Vu lesdits articles ;

Attendu que seule l’inobservation intentionnelle des formalités limitativement énumérées à l’article L. 324-10 du Code du travail caractérise le délit de travail clandestin prévu par l’article L. 324-9 dudit Code ;

Attendu que X... a été également poursuivi du chef de travail clandestin, sur le fondement des articles L. 324-9 et L. 324-10 du Code du travail, pour avoir exercé l’activité d’agent de voyages en s’abstenant volontairement de requérir son immatriculation au répertoire des métiers ou au registre du commerce et des sociétés, et de procéder aux déclarations exigées par les organisations de protection sociale et par l’administration fiscale ;

Attendu que pour le déclarer coupable de ce chef, la cour d’appel relève d’abord que la société Y..., en délivrant dans son agence française des billets de voyages à destination du Maroc, comportant le coût du transport des voyageurs et la réservation de places à bord du ferry, effectuait, dans un but lucratif, une prestation de service au sens de l’article 1er de la loi du 11 juillet 1975 alors en vigueur, devenu l’article 1er de la loi du 13 juillet 1992, fixant les conditions d’exercice des activité relatives à l’organisation et à la vente de voyages et de séjours ; que les juges précisent que cette activité, exercée sans la licence exigée par les lois précitées, est imputable à X..., président de la société, dont le représentant en France ne disposait d’aucun pouvoir et ne possédait pas la compétence nécessaire pour diriger l’établissement ;

Que la juridiction du second degré déduit de ces éléments de fait que la société “ exploitait une agence de voyages sans avoir procédé aux déclarations et immatriculation obligatoires rappelées dans la prévention “ ;

Mais attendu que si la cour d’appel a souverainement apprécié la valeur de la délégation de pouvoirs dont se prévalait le prévenu et si elle a retenu à bon droit que l’activité d’agent de voyages entrait dans les prévisions de l’article L. 324-10 du Code du travail, elle ne pouvait se borner à déduire l’existence du délit de travail clandestin du seul exercice, fût-il illicite, de cette activité ;

Qu’en se déterminant ainsi, sans préciser si le prévenu avait omis de procéder à l’une ou l’autre des formalités visées à la prévention, la cour d’appel a méconnu les textes susvisés et le principe susénoncé ;

Que la cassation est dès lors encourue de ce chef ;

Et attendu qu’en raison de l’indivisibilité existant entre la déclaration de culpabilité et les peines délictuelles prononcées, la cassation doit s’étendre à l’ensemble des dispositions de l’arrêt relatives aux délits dont le prévenu a été déclaré coupable ;

Par ces motifs :

DÉCLARE l’action publique ETEINTE des chefs de la contravention de transfert irrégulier de titre d’exploitation et du délit d’exercice d’une activité de transporteur public routier de personnes sans inscription au plan Ile-de-France ou étranger ;

CASSE ET ANNULE l’arrêt de la cour d’appel de Versailles, en date du 31 mars 1994, mais en ses seules dispositions relatives aux délits d’exercice sans licence d’une activité d’agent de voyages, de travail clandestin à l’occasion de l’exploitation d’une agence de voyages, d’obstacle aux devoirs d’un inspecteur du Travail et au contrôle des conditions de travail dans les transports publics routiers, toutes autres dispositions dudit arrêt étant expressément maintenues ;

Et pour qu’il soit jugé à nouveau conformément à la loi, dans les limites de la cassation ainsi prononcée ;

RENVOIE la cause et les parties devant la cour d’appel de Paris.
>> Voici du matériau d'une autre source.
(** *** From the first round to the set *)

Lemma greedy_init_inv : greedy_inv (greedy_init g) (dom (g_nodes g)) [] [].
Proof.
  assert (H : ∀ l s A, active_nodes s = A → (∀ x, x ∈ A → in_degree s !! x = Some (list_len (in_edges g x)) ∧
                         out_degree s !! x = Some (list_len (out_edges g x))) →
    let s' := fold_with (λ v s, mkGreedy (<[v := list_len (in_edges g v)]> (in_degree s))
                             (<[v := list_len (out_edges g v)]> (out_degree s))
                             ({[v]} ∪ active_nodes s) (greedy_set s)) l s in
    active_nodes s' = A ∪ list_to_set l ∧ greedy_set s' = greedy_set s ∧
    ∀ x, x ∈ A ∪ list_to_set l → in_degree s' !! x = Some (list_len (in_edges g x)) ∧
                         out_degree s' !! x = Some (list_len (out_edges g x))).
  { cbn zeta. induction l as [|v l IH]; intros s A Ea Hs; simpl; [split_and!; [set_solver|done|intros x Hx; apply Hs; set_solver]|].
    rewrite Ea.
    replace (A ∪ ({[v]} ∪ list_to_set l)) with (({[v]} ∪ A) ∪ list_to_set l) by set_solver.
    apply (IH (mkGreedy (<[v := list_len (in_edges g v)]> (in_degree s))
                        (<[v := list_len (out_edges g v)]> (out_degree s)) ({[v]} ∪ A) (greedy_set s))); [done|].
    intros x Hx. cbn. destruct (decide (v = x)) as [->|Hne]; [by rewrite !lookup_insert_eq|].
    rewrite !lookup_insert_ne by done. apply Hs. set_solver. }
  destruct (H (nodes g) (mkGreedy ∅ ∅ ∅ []) (∅ : gset string) (@eq_refl (gset string) ∅)) as (Ha & Hg & Hd);
    [by intros x ?%elem_of_empty|]. clear H.
  assert (Edom : ∅ ∪ list_to_set (nodes g) =@{gset string} dom (g_nodes g)).
  { apply set_eq. intros x. rewrite elem_of_union, elem_of_list_to_set, nodes_elem, elem_of_dom.
    pose proof (not_elem_of_empty (C:=gset string) x). tauto. }
  rewrite Edom in Ha, Hd. fold (greedy_init g) in Ha, Hg, Hd.
  assert (Hfull : ∀ sel l, (∀ k, k ∈ l → sel k ∈ dom (g_nodes g)) → hits sel (dom (g_nodes g)) l = length l).
  { intros sel l Hl. unfold hits. by rewrite filter_all. }
  split_and!; [done| | |].
  - intros x Hx. destruct (Hd x Hx) as [-> _]. f_equal. unfold list_len, din.
    rewrite i32_wrap_small by (destruct (Hsmall x); unfold is_i32, i32_min; lia).
    rewrite Hfull; [done|]. intros k [_ Hk]%(wf_in g W). by apply elem_of_dom, (edge_ends g k W).
  - intros x Hx. destruct (Hd x Hx) as [_ ->]. f_equal. unfold list_len, dout.
    rewrite i32_wrap_small by (destruct (Hsmall x); unfold is_i32, i32_min; lia).
    rewrite Hfull; [done|]. intros k [_ Hk]%(wf_out g W). by apply elem_of_dom, (edge_ends g k W).
  - rewrite Hg. split; cbn; [set_solver|set_solver|constructor|by intros [] ? ? ? ?|by intros [] ? ? ? ?|set_solver|set_solver].
Qed.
Publication : Bulletin criminel 1996 N° 201 p. 568

Décision attaquée : Cour d’appel de Versailles , du 31 mars 1994

Titrages et résumés : 1° AMNISTIE - Textes spéciaux - Loi du 3 août 1995 - Amnistie de droit - Peines - Amende seulement encourue - Définition - Délit pouvant donner lieu à des sanctions administratives.

1° Selon l’article 2, alinéa 1er, de la loi du 3 août 1995, sont amnistiés les délits punis seulement d’une peine d’amende, à l’exception de toute autre peine ou mesure susceptible d’être prononcée par une juridiction pénale. Tel est le cas du délit d’exercice d’une activité de transporteur public routier de personnes sans être inscrit à un plan ou à un registre correspondant à cette activité, prévu et réprimé par l’article 25-II-A de la loi de finances du 14 avril 1952 modifié, dans sa rédaction antérieure à la loi du 1er février 1995, ne pouvant donner lieu, outre la peine d’amende encourue, qu’au prononcé de sanctions administratives.

1° TRANSPORTS - Transports publics - Voyageurs - Exercice d’une activité de transporteur public routier de personnes sans inscription à un plan ou à un registre correspondant à cette activité - Amnistie - Textes spéciaux - Loi du 3 août 1995 - Amnistie de droit - Peines - Amende seulement encourue 2° TRAVAIL - Travail clandestin - Activités professionnelles visées par l’article L. 324-10 du Code du travail - Eléments constitutifs - Elément matériel.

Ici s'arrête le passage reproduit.